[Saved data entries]
************
(* ===== verification/Unprotect.v ===== *)
(** * Opening packets

    src/src/transport/packet/build/vpn/vpn_open.c (long headers, whose Length
    field bounds the protected region) and build/hspkt/unprotect.c (short
    headers, to the end of the packet): header protection is removed, which
    reveals how many bytes the packet number has, the full number is
    recovered from them, and the payload is opened in place. Each exists for
    AES-128-GCM and for the negotiated suite. *)

From Stdlib Require Import String.
From stdpp Require Import base numbers list option.
From Stdlib Require Import ZArith Lia.
From S2P Require Import Prelude Bytes PktNum Aes Ghash Gcm Chacha Protect Suites.

(** ** vpn_open.c *)

(* src/src/transport/packet/build/vpn/vpn_open.h : vpn_desc *)
Record vpn_desc := mk_vpn { vd_pkt : list Z; vd_pn_off : Z; vd_length : Z; vd_largest_pn : Z }.

(* src/src/transport/packet/build/vpn/vpn_open.c : pn_len_of@13-13 *)
Definition pn_len_of (byte0 : Z) : Z := Z.land byte0 0x03 + 1.
(* src/src/transport/packet/build/vpn/vpn_open.c : region_ok@16-25 *)
Definition region_ok (d : vpn_desc) : bool :=
  hp_sample_ok (zlen (vd_pkt d)) (hp_sample_offset (vd_pn_off d)) &&
  ((4 + 16 <=? vd_length d) && (vd_length d <=? u64 (zlen (vd_pkt d) - vd_pn_off d))).

(** The first byte and the number's bytes unmasked: the packet, the number's
    length and the full number. *)
Definition unmask_pn (pkt : list Z) (pn_off bits : Z) (mask : list Z) : option (list Z * Z) :=
  b ← load pkt 0; m ← load mask 0;
  pkt ← store pkt 0 (Z.lxor b (Z.land m bits));
  b ← load pkt 0;
  pkt ← hp_protect_pn pkt pn_off (pn_len_of b) mask;
  Some (pkt, pn_len_of b).
(* src/src/transport/packet/build/vpn/vpn_open.c : remove_hp@31-39 *)
Definition remove_hp (hp : list Z) (d : vpn_desc) : option (list Z * Z * Z) :=
  sample ← mem_sub (vd_pkt d) (hp_sample_offset (vd_pn_off d)) 16;
  '(pkt, pn_len) ← unmask_pn (vd_pkt d) (vd_pn_off d) HP_LONG_MASK (hp_mask hp sample);
  pn ← pnum_decode (drop (Z.to_nat (vd_pn_off d)) pkt) pn_len (vd_largest_pn d);
  Some (pkt, pn_len, pn).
************
Look through the entries above and quote exactly the lines from the line with "Record vpn_desc := mk_vpn" to the line with "length and the full number. *)", counting both of those lines.

» Task output
Record vpn_desc := mk_vpn { vd_pkt : list Z; vd_pn_off : Z; vd_length : Z; vd_largest_pn : Z }.

(* src/src/transport/packet/build/vpn/vpn_open.c : pn_len_of@13-13 *)
Definition pn_len_of (byte0 : Z) : Z := Z.land byte0 0x03 + 1.
(* src/src/transport/packet/build/vpn/vpn_open.c : region_ok@16-25 *)
Definition region_ok (d : vpn_desc) : bool :=
  hp_sample_ok (zlen (vd_pkt d)) (hp_sample_offset (vd_pn_off d)) &&
  ((4 + 16 <=? vd_length d) && (vd_length d <=? u64 (zlen (vd_pkt d) - vd_pn_off d))).

(** The first byte and the number's bytes unmasked: the packet, the number's
    length and the full number. *)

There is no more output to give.